I came across a book this weekend in Shakespeare’s hometown of Stratford-upon-Avon.  It was everything you would expect an old bookshop to be, especially in the medieval town of such a literary colossus.  

“Saints of the Twentieth Century” recalling heroic tales of those who lived and died in the cause of something greater than themselves.  And while there was a multitude of ethnicity, nationality and beginnings, each story provided the same plot-humble service in search of God and stopping at nothing to fulfill their sense of mission, which often constituted a life of very little, much work and dying alone. 

The miracles of what their bodies could endure, how they changed communities and beat odds all stood in the gap for them, fulfilling saintly requirements and to speak to their ‘heroic virtue,’ as determined by the pope.

But, again, what really constitutes a miracle? 

There are three New Testament words that are used for the concept of miracle: powers, wonders, signs.  Essentially, miracles can be boiled down to events happening in a manner contrary to nature, biblically speaking.  Or, as St. Augustine would say, contrary to what we know of nature. 

So, what does a miracle make?

A testimony?  An eyewitness account of an event occurring that subverts the natural order of things?  A healing from a terminal illness?  The only house left standing after a raging storm?  

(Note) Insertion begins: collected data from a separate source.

(* ===== verification/Listener.v ===== *)
(** * The containerd event listener (main.c, containerd_listener_thread_fn)

    The thread subscribes to the task events, reads the stream until it fails
    or a shutdown is signalled, and submits a stage event for each task event
    of a known container.  The shutdown flag is read before each iteration:
    [sig] is what those reads see, and the flag is set once they are used up.
    The result is the list of submitted events; a refused submission is only
    logged. *)

From S2P Require Import Prelude Wire Controller Wiring Http Double Config EnvFile Json MiniPb Hash Spec StageOps Oci H2cState Snapshots Client ClientOps ClientFacts ClientTasks.

Definition LISTENER_FILTER : cstring := lit "topic~=" ++ [34] ++ lit "/tasks/.*" ++ [34].
Definition LISTENER_SLICE_MS : Z := 250.

Section Listener.
Context `{Codecs}.
Variable malloc : Z -> bool.

(** The stage event of a delivered envelope, if any. *)
Definition envelope_event (table : list strim_stage_table_entry) (env : option strim_event_envelope)
  : option strim_stage_event :=
  let '(kind, env) := strim_event_get_kind env in
  match kind with
  | STRIM_EVENT_OTHER => None
  | _ =>
      let '(n, cid) := strim_event_container_id env STRIM_CFG_ID_MAX in
      if n <? 0 then None else stage_event_of_envelope table kind cid
  end.

Fixpoint listen (table : list strim_stage_table_entry) (sig : list bool) (stream : strim_event_stream)
  : M (strim_event_stream * list strim_stage_event) :=
  match sig with
  | [] | true :: _ => ret (stream, [])
  | false :: sig =>
      let! r := strim_event_stream_next malloc stream LISTENER_SLICE_MS in
      let rc := r.1.1 in let stream := r.1.2 in
      if rc =? STRIM_CTRD_ERR_TIMEOUT then listen table sig stream
      else if rc =? STRIM_CTRD_ERR_CLOSED then ret (stream, [])
      else if negb (rc =? 0) then ret (stream, [])
      else
        let! rest := listen table sig stream in
        ret (rest.1, match envelope_event table r.2 with Some e => e :: rest.2 | None => rest.2 end)
  end.

Definition containerd_listener_thread_fn (has_client : bool) (table : list strim_stage_table_entry) (sig : list bool)
  : M (list strim_stage_event) :=
  if negb has_client then ret []
  else
    let! r := strim_containerd_subscribe malloc [LISTENER_FILTER] in
    match r.2 with
    | None => ret []
    | Some addr =>
        let! l := listen table sig (EventStream false None) in
        strim_event_stream_close (Some (addr, l.1)) ;! ret l.2
    end.

(** ** What the listener is to report *)

(** A task event of a known container: started tasks run, exited ones have
    stopped.  The container id must fit the listener's buffer. *)
Definition task_event (table : list strim_stage_table_entry) (m : envelope_msg) : option strim_stage_event :=
  let report state (id : option (option cstring)) :=
    match id with
    | Some (Some id) =>
        if strlen id <? STRIM_CFG_ID_MAX then
          match find_first (fun e => streq (te_container_id e) id) table with
          | Some e => Some (StageEvent (te_stage e) state)
          | None => None
          end
        else None
    | _ => None
    end in
  match em_has_event m, em_value m with
  | true, Some payload =>
      if type_url_has_suffix (em_type_url m) EV_START_SUFFIX then report STRIM_STAGE_RUNNING (dec_task_start payload)
      else if type_url_has_suffix (em_type_url m) EV_EXIT_SUFFIX
      then report STRIM_STAGE_STOPPED (dec_task_exit payload)
      else None
  | _, _ => None
  end.

Lemma envelope_event_spec (table : list strim_stage_table_entry) (m : envelope_msg) :
  envelope_event table (Some (EventEnvelope m NotDecoded)) = task_event table m.
Proof.
  assert (Hlen : forall id : cstring, (strlen id <? 0) = false) by (intros id; apply Z.ltb_ge; unfold strlen; lia).
  assert (Hcap : forall id : cstring, (STRIM_CFG_ID_MAX <=? strlen id) = negb (strlen id <? STRIM_CFG_ID_MAX))
    by (intros id; by rewrite Z.leb_antisym).
  unfold envelope_event, task_event, strim_event_get_kind, strim_event_container_id, ensure_payload_decoded.
  cbn [ee_env ee_payload].
  destruct (type_url_has_suffix (em_type_url m) EV_START_SUFFIX), (type_url_has_suffix (em_type_url m) EV_EXIT_SUFFIX);
    cbn [orb]; destruct (em_has_event m), (em_value m) as [p|]; cbn [ee_payload ee_env]; try done.
  1,2: destruct (dec_task_start p) as [[id|]|]; cbn [ee_payload ee_env]; try done.
  3: destruct (dec_task_exit p) as [[id|]|]; cbn [ee_payload ee_env]; try done.
  all: change (STRIM_CFG_ID_MAX =? 0) with false; cbv iota; rewrite Hcap;
    destruct (strlen id <? STRIM_CFG_ID_MAX); cbn [negb]; [|done]; by rewrite Hlen.
Qed.

(** The envelopes among the stream's answers, up to its first failure. *)
Fixpoint heard (answers : list (Z * bytes)) : list envelope_msg :=
  match answers with
  | [] => []
  | a :: answers =>
      if a.1 =? H2C_ERR_TIMEOUT then heard answers
      else if a.1 =? 0 then match dec_envelope a.2 with Some m => m :: heard answers | None => [] end
      else []
  end.

(** An answer after which the listener reads on. *)
Definition goes_on (a : Z * bytes) : Prop :=
  a.1 = H2C_ERR_TIMEOUT \/ (a.1 = 0 /\ dec_envelope a.2 <> None).

End Listener.

Section Reports.
Context `{Codecs}.
Abbreviation memory := (fun _ : Z => true).

Lemma wp_listen (table : list strim_stage_table_entry) (sig : list bool) (s : strim_event_stream) (c : client)
    (up : bool) (tr : list event) :
  es_closed s = false ->
  wp up OwnStream tr (fun up' own' tr' '((s', evs), c') =>
    up' = up /\ own' = OwnStream /\ c' = c /\ es_closed s' = false /\
    exists answers, tr' = tr ++ map (ENext LISTENER_SLICE_MS) answers /\
      evs = omap (task_event table) (heard answers) /\ Forall goes_on (removelast answers))
    (listen memory table sig s c).
Proof.
  revert s tr. induction sig as [|b sig IH]; intros s tr Hs; cbn [listen].
  { cbn. conjs. exists []. by rewrite app_nil_r. }
  destruct b. { cbn. conjs. exists []. by rewrite app_nil_r. }
  apply wp_then. eapply wp_mono; [by apply wp_stream_next|].
  intros up1 own1 tr1 [[[rc s'] e] c1] (-> & -> & -> & Hs' & Hcode & He & _ & a & -> & (H0 & Hm & Ht & Hstop)).
  cbn [fst snd].
  assert (Hgo : forall answers, goes_on a -> Forall goes_on (removelast answers) -> Forall goes_on (removelast (a :: answers))).
  { intros [|a' answers] Ha Hl; [constructor|]. by constructor. }
  assert (Hlast : heard [a] = [] ->
    exists answers, tr ++ [ENext LISTENER_SLICE_MS a] = tr ++ map (ENext LISTENER_SLICE_MS) answers /\
      [] = omap (task_event table) (heard answers) /\ Forall goes_on (removelast answers)).
  { intros Hh. exists [a]. rewrite Hh. split_and!; [done|done|constructor]. }
  destruct (Z.eqb_spec rc STRIM_CTRD_ERR_TIMEOUT) as [Er|Er].
  { apply Ht in Er. eapply wp_mono; [by apply IH|].
    intros up2 own2 tr2 [[s2 evs] c2] (-> & -> & -> & Hs2 & answers & -> & -> & Hall). conjs.
    exists (a :: answers). rewrite <- app_assoc. split_and!; [done| |by apply Hgo; [left|]].
    cbn [heard]. by rewrite Er. }
  destruct (Z.eqb_spec rc 0) as [Ez|Ez]; cbn [negb].
  - assert (Hne : (rc =? STRIM_CTRD_ERR_CLOSED) = false) by (by rewrite Ez). rewrite Hne.
    destruct e as [x|]; [|by apply He in Ez]. destruct (Hm x eq_refl) as (m & Ed & ->).
    apply H0 in Ez as (Ea & _ & _).
    apply wp_then. eapply wp_mono; [by apply IH|].
    intros up2 own2 tr2 [[s2 evs] c2] (-> & -> & -> & Hs2 & answers & -> & -> & Hall). cbn. conjs.
    exists (a :: answers). rewrite <- app_assoc. split_and!; [done| |apply Hgo; [right|]; by rewrite ?Ed].
    cbn [heard]. rewrite Ea, Ed. cbn. by rewrite envelope_event_spec.
  - assert (Hh : heard [a] = []).
    { cbn [heard]. destruct (Z.eqb_spec a.1 H2C_ERR_TIMEOUT); [done|]. destruct (Z.eqb_spec a.1 0); [|done].
      destruct Hstop as [?|[?|[?|[->|?]]]]; done. }
    destruct (rc =? STRIM_CTRD_ERR_CLOSED); cbn; conjs.
Qed.

(** *** Against a daemon that accepts the subscription *)

(** Everything is accepted, and the reads of the stream are answered from a
    list (closed once it is used up). *)
Fixpoint accepts {A} (p : prog A) : list (Z * bytes) -> A * list (Z * bytes) :=
  match p with
  | Ret a => fun nexts => (a, nexts)
  | Do c k =>
      match c in rpc R return (R -> list (Z * bytes) -> A * list (Z * bytes)) -> list (Z * bytes) -> A * list (Z * bytes) with
      | Dial | OwnDial | OwnOpen _ _ => fun k => k 0
      | Hangup | OwnCloseStream | OwnHangup => fun k => k tt
      | Unary _ _ _ _ | OwnUnary _ _ _ _ => fun k => k (0, [])
      | OpenRead _ => fun k => k (inl H2C_ERR_IO)
      | OwnNext _ => fun k nexts =>
          match nexts with
          | [] => k (H2C_ERR_CLOSED, []) []
          | a :: nexts => k a nexts
          end
      end (fun r => accepts (k r))
  end.

Lemma accepts_bind {A B} (p : prog A) (f : A -> prog B) (nexts : list (Z * bytes)) :
  accepts (bind p f) nexts = let '(a, rest) := accepts p nexts in accepts (f a) rest.
Proof.
  revert nexts. induction p as [a|R c k IH]; intros nexts; [done|].
  destruct c; cbn; try apply IH. destruct nexts; apply IH.
Qed.

Lemma accepts_then {A B} (m : M A) (f : A -> M B) (c : client) (nexts : list (Z * bytes)) :
  accepts (then_ m f c) nexts = let '((a, c'), rest) := accepts (m c) nexts in accepts (f a c') rest.
Proof. unfold then_. rewrite accepts_bind. by destruct (accepts (m c) nexts) as [[a c'] rest]. Qed.

(** How often the listener may read before it sees the shutdown flag. *)
Fixpoint polls (sig : list bool) : nat :=
  match sig with false :: sig => S (polls sig) | _ => 0 end.

Lemma accepts_next (s : strim_event_stream) (t : Z) (c : client) (a : Z * bytes) (nexts : list (Z * bytes)) :
  es_closed s = false ->
  exists s', es_closed s' = false /\
    accepts (strim_event_stream_next memory s t c) (a :: nexts) =
    (((if a.1 =? 0 then match dec_envelope a.2 with Some _ => 0 | None => STRIM_CTRD_ERR_PROTO end
       else if a.1 =? H2C_ERR_TIMEOUT then STRIM_CTRD_ERR_TIMEOUT
       else if a.1 =? H2C_ERR_CLOSED then STRIM_CTRD_ERR_CLOSED else STRIM_CTRD_ERR_IO), s',
      (if a.1 =? 0 then (fun m => EventEnvelope m NotDecoded) <$> dec_envelope a.2 else None)), c, nexts).
Proof.
  intros Hs. unfold strim_event_stream_next. rewrite Hs, accepts_then. cbn [call accepts].
  destruct (a.1 =? 0); cbn [negb]; [|eexists; by split; [|reflexivity]].
  destruct (es_current s), (dec_envelope a.2); eexists; by split; [|reflexivity].
Qed.

Lemma accepts_listen (table : list strim_stage_table_entry) (sig : list bool) (s : strim_event_stream) (c : client)
    (nexts : list (Z * bytes)) :
  es_closed s = false -> length nexts = polls sig ->
  exists s' rest, es_closed s' = false /\
    accepts (listen memory table sig s c) nexts =
    ((s', omap (task_event table) (heard nexts)), c, rest).
Proof.
  revert s nexts. induction sig as [|b sig IH]; intros s nexts Hs Hl; cbn [polls listen] in *.
  { destruct nexts; [|done]. eexists _, _. by split. }
  destruct b; [destruct nexts; [|done]; eexists _, _; by split|].
  destruct nexts as [|a nexts]; [done|]. injection Hl as Hl.
  destruct (accepts_next s LISTENER_SLICE_MS c a nexts Hs) as (s1 & Hs1 & E).
  rewrite accepts_then, E. cbn [fst snd heard]. clear E.
  destruct (Z.eqb_spec a.1 0) as [E0|E0].
  - rewrite E0. change (0 =? H2C_ERR_TIMEOUT) with false. destruct (dec_envelope a.2) as [m|]; cbn.
    + destruct (IH s1 nexts Hs1 Hl) as (s2 & rest & Hs2 & E2). rewrite accepts_then, E2. cbn.
      rewrite envelope_event_spec. exists s2, rest. split; [done|]. by destruct (task_event table m).
    + eexists _, _. by split.
  - destruct (a.1 =? H2C_ERR_TIMEOUT); cbn; [by apply IH|].
    destruct (a.1 =? H2C_ERR_CLOSED); cbn; eexists _, _; by split.
Qed.

Lemma listener_accepted (table : list strim_stage_table_entry) (sig : list bool) (c : client) (req : bytes)
    (nexts : list (Z * bytes)) :
  enc_subscribe [LISTENER_FILTER] = Some req -> length nexts = polls sig ->
  (accepts (containerd_listener_thread_fn memory true table sig c) nexts).1.1 =
  omap (task_event table) (heard nexts).
Proof.
  intros He Hl. unfold containerd_listener_thread_fn. cbn [negb]. rewrite accepts_then.
  unfold strim_containerd_subscribe, subscribe_locked. rewrite accepts_then. cbn [call accepts Z.eqb negb]. rewrite He.
  rewrite accepts_then. cbn -[listen task_event heard LISTENER_FILTER].
  edestruct (accepts_listen table sig (EventStream false None)) as (s' & rest & Hs & E); [done|exact Hl|].
  rewrite accepts_then, E. cbn. unfold event_stream_close_locked. by rewrite Hs.
Qed.

(** C15: while memory lasts, whatever the daemon sends and however the stream
    ends, the listener submits exactly the stage events of the task events it
    heard, in order: a start or exit of a container in the stage table, whose
    id fits the listener's buffer, becomes Running or Stopped of that
    container's stage; everything else is passed over.  It reads on after
    every timeout and every message, up to the first other failure or
    undecodable message or until it sees the shutdown flag: once subscribed,
    with one answer for each read the flag leaves it, it reports every task
    event before the first failure.  The subscription's connection is given
    back and the client's handles are as before. *)
Theorem listener_reports_task_events (has_client : bool) (table : list strim_stage_table_entry) (sig : list bool) (c : client)
    (up : bool) :
  wp up OwnNone [] (fun up' own' tr' '(evs, c') =>
    up' = up /\ own' = OwnNone /\ cl_streams c' = cl_streams c /\ cl_tasks c' = cl_tasks c /\
    cl_containers c' = cl_containers c /\ cl_images c' = cl_images c /\
    exists opening answers, tr' = opening ++ map (ENext LISTENER_SLICE_MS) answers /\ Forall is_subscribe opening /\
      evs = omap (task_event table) (heard answers) /\ Forall goes_on (removelast answers))
    (containerd_listener_thread_fn memory has_client table sig c) /\
  forall req nexts,
    enc_subscribe [LISTENER_FILTER] = Some req -> length nexts = polls sig ->
    (accepts (containerd_listener_thread_fn memory true table sig c) nexts).1.1 =
    omap (task_event table) (heard nexts).
Proof.
  split; [|intros req nexts; apply listener_accepted].
  unfold containerd_listener_thread_fn. destruct has_client; cbn [negb].
  2:{ cbn. conjs. by exists [], []. }
  apply wp_then. eapply wp_mono; [apply wp_subscribe|].
  intros up1 own1 tr1 [[rc h] c1] (-> & (es & -> & Hes) & Hh). cbn [fst snd app]. destruct h as [addr|].
  - destruct Hh as (-> & -> & -> & -> & _). apply wp_then. eapply wp_mono; [by apply wp_listen|].
    intros up2 own2 tr2 [[s evs] c2] (-> & -> & -> & Hs & answers & -> & Hevs). cbn [fst snd].
    apply wp_then. eapply wp_mono; [by apply wp_stream_close|].
    intros up3 own3 tr3 [[] c3] (-> & -> & -> & ->). cbn. rewrite Nat.eqb_refl. conjs.
  - destruct Hh as (_ & -> & ->). cbn. conjs. exists es, []. by rewrite app_nil_r.
Qed.

End Reports.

Artificial Intelligence?  Manufactured organs?  Seeing the face of a loved one on a screen via encoded digital data?  

The idea of a miracle has become, in some ways, a relic of language, a signal of a fairytale.

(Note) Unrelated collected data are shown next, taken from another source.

(* ===== verification/ClientScenario.v ===== *)
(** * The client against a concrete daemon

    [run] plays a program against a daemon that answers by a table.  What is
    proved for every daemon holds of each run; the runs show that the
    operations succeed. *)

From S2P Require Import Prelude Wire Controller Http Double Config EnvFile Json MiniPb Hash Spec StageOps Oci HttpFacts DurationFacts JsonFacts OciFacts OciText OciSpec H2cState Snapshots Client ClientOps ClientFacts ClientSpecs ClientTasks ClientSession Wiring Listener.

Record daemon := Daemon {
  d_dial : Z;
  d_unary : cstring -> bytes -> Z * bytes;
  d_read : bytes -> Z + stream_outcome;
  d_next : Z -> Z * bytes;
}.

Fixpoint run {A} (d : daemon) (p : prog A) : A :=
  match p with
  | Ret a => a
  | Do c k =>
      match c in rpc R return (R -> A) -> A with
      | Dial | OwnDial => fun k => k (d_dial d)
      | Hangup | OwnCloseStream | OwnHangup => fun k => k tt
      | Unary m req _ _ | OwnUnary m req _ _ => fun k => k (d_unary d m req)
      | OpenRead req => fun k => k (d_read d req)
      | OwnOpen m req => fun k => k (d_unary d m req).1
      | OwnNext t => fun k => k (d_next d t)
      end (fun r => run d (k r))
  end.

(** A daemon whose streams never end with a message. *)
Definition answers (d : daemon) : Prop := forall req, read_answer (d_read d req).

Lemma wp_run {A} (d : daemon) (p : prog A) (up : bool) (own : own_state) (tr : list event) (Q : post A) :
  answers d -> wp up own tr Q p -> exists up' own' tr', Q up' own' tr' (run d p).
Proof.
  intros Hd. revert up own tr. induction p as [a|R c k IH]; intros up own tr Hp; [eauto|].
  destruct c; cbn in *; destruct Hp as [_ Hp]; eauto.
Qed.

(** Codecs that write one string. *)
#[local] Instance plain : Codecs := {|
  enc_get_image := Some;
  dec_get_image b := Some (Some (Some b, None, 0));
  enc_create_container m := Some (cc_spec_value m);
  dec_create_container _ := true;
  enc_get_container := Some;
  dec_get_container b := Some (Some (Container b None None None (Some b)));
  enc_delete_container := Some;
  enc_create_task m := Some (ck_container_id m);
  dec_create_task b := Some (Z.of_nat (length b));
  enc_get_task := Some;
  dec_get_task b := Some (Z.of_nat (length b));
  enc_start_task := Some;
  enc_kill_task id _ _ := Some id;
  enc_wait_task := Some;
  dec_wait_task b := Some (Z.of_nat (length b));
  enc_delete_task := Some;
  enc_subscribe fs := Some (concat fs);
  dec_envelope b := Some (EnvelopeMsg true (Some b) (Some b));
  dec_task_start b := Some (Some b);
  dec_task_exit b := Some (Some b);
|}.

Definition memory (_ : Z) : bool := true.

Definition manifest : jval := JObj [(lit "config", JObj [(lit "digest", JStr (lit "sha256:c0"))])].
Definition image_config : jval :=
  JObj [ (lit "rootfs", JObj [(lit "diff_ids", JArr [JStr (lit "sha256:aa"); JStr (lit "sha256:bb")])]);
         (lit "config", JObj [(lit "Env", JArr [JStr (lit "PATH=/bin")])]) ].

Definition blob_message (j : jval) : stream_outcome :=
  StreamOutcome [message_bytes [PLen 2 (render j)]] H2C_ERR_STREAM_END.

(** It knows one image, whose blobs are above. *)
Definition containerd : daemon :=
  Daemon 0
    (fun m req => if bool_decide (m = M_IMAGES_GET) then (0, lit "sha256:m0") else (0, []))
    (fun req => inr (blob_message (if bool_decide (req = read_request memory (lit "sha256:m0")) then manifest else image_config)))
    (fun _ => (H2C_ERR_TIMEOUT, [])).

Lemma containerd_answers : answers containerd.
Proof. intros req. cbn. done. Qed.

Definition new_client : client := Client false (lit "strim") 0 [] [] [] [] 0.

(** Create the container, run a task in it and take both down again. *)
Definition lifetime : list operation :=
  let k := Container (lit "norm") (Some (lit "img")) (Some STRIM_CTRD_DEFAULT_RUNTIME)
             (Some STRIM_CTRD_DEFAULT_SNAPSHOTTER) (Some (lit "norm-snap")) in
  let t := Task 1 (lit "norm") None 0 in
  [ NewContainer (Some (lit "norm")) (Some (lit "norm-snap")) (Some (lit "img")) (Some gpu_spec) None;
    NewTask (Some (1%nat, k)) None; StartTask (Some (2%nat, t)); DeleteTask (Some (2%nat, t)) true;
    DeleteContainer (Some (1%nat, k)) true; StartTask None ].

Definition play (os : list operation) : list Z * client :=
  run containerd (session memory memory read_json (lit "amd64") None None os new_client).

Example lifetime_succeeds :
  (play lifetime).1 = [0; 0; 0; 0; 0; STRIM_CTRD_ERR_BADARG] /\ addresses (play lifetime).2 = [] /\
  addresses (play (take 2 lifetime)).2 = [1; 2]%nat.
Proof. vm_compute. done. Qed.

Lemma sessions_are_safe_witness :
  strim_containerd_connect memory (Some (lit "/run/containerd.sock")) (Some (lit "strim")) = (0, Some new_client) /\
  wp (cl_h2c new_client) OwnNone [] (fun up' own' tr' '(rcs, c') =>
    Forall public rcs /\ length rcs = length lifetime /\ own' = OwnNone /\ up' = cl_h2c c' /\ client_ok c')
    (session memory memory read_json (lit "amd64") None None lifetime new_client).
Proof.
  split; [reflexivity|].
  exact (sessions_are_safe memory memory read_json (lit "amd64") None None (Some (lit "/run/containerd.sock"))
           (Some (lit "strim")) new_client lifetime eq_refl).
Defined.

(** A quiet slice, the start of a known container, a quiet slice, the start
    of an unknown one, and the end of the stream. *)
Lemma listener_reports_task_events_witness :
  let known := lit "norm" ++ EV_START_SUFFIX in
  (accepts (containerd_listener_thread_fn memory true [StageTableEntry known STRIM_STAGE_NORMALIZE]
              [false; false; false; false; false; true] new_client)
     [(H2C_ERR_TIMEOUT, []); (0, known); (H2C_ERR_TIMEOUT, []); (0, EV_START_SUFFIX); (H2C_ERR_CLOSED, [])]).1.1 =
  [StageEvent STRIM_STAGE_NORMALIZE STRIM_STAGE_RUNNING].
Proof.
  exact (proj2 (listener_reports_task_events true [StageTableEntry (lit "norm" ++ EV_START_SUFFIX) STRIM_STAGE_NORMALIZE]
           [false; false; false; false; false; true] new_client false) LISTENER_FILTER
           [(H2C_ERR_TIMEOUT, []); (0, lit "norm" ++ EV_START_SUFFIX); (H2C_ERR_TIMEOUT, []); (0, EV_START_SUFFIX);
            (H2C_ERR_CLOSED, [])] eq_refl eq_refl).
Defined.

Or else the term has been elevated to a level where we can pluck it out of obscurity to use every once in a while, when we don’t quite know what to say, or how to explain something or we simply find ourselves at a loss for words.

Now if we really wanted to be diplomatic about the whole thing, couldn’t we call so much of life a miracle?  Yes, we could.  Although Rome and the process of sainthood wouldn’t agree. 

In the New Testament we find the messianic miracles to be signs that the kingdom of God has dawned. 

In the 21st century we find miracles to be those of technology and digitality that allow us to continue real time relationships with family and friends. 

Some would call this progress.

Some would call it capitalist growth.

Others might call it science.

Others would say it is the future.

The answer is it would be all of those things-and the miracle is both/and. 

The tools shaped by billionaires allow us to move freely in our lives during a pandemic.  It’s tragic but it’s true.  The need for the new, from Tokyo to Silicon Valley, give us our latest crazes, gadgets and gizmos.

Our gods have changed to google, our adoration to algorithms and our bucks to bit coin.  And what of these marvels and miracles?

Well, perhaps the radical reinterpretation of life, what it offers, where it comes from and what do we do with it now?

We look to those with creative ingenuity, as our examples, as we observe and benefit from the magical and miraculous human capacity, the utter imagination, for making things new.  And to this there is no end. 

Saints and miracles.  This is how they function.  By making things new.  This is what we do.  Let there be no limits, no bounds and no end to THAT mission.  The mission that could make saints out of us all as we choose a life not full of dichotomies, but one filled the beautiful torment of our utter dependency on others.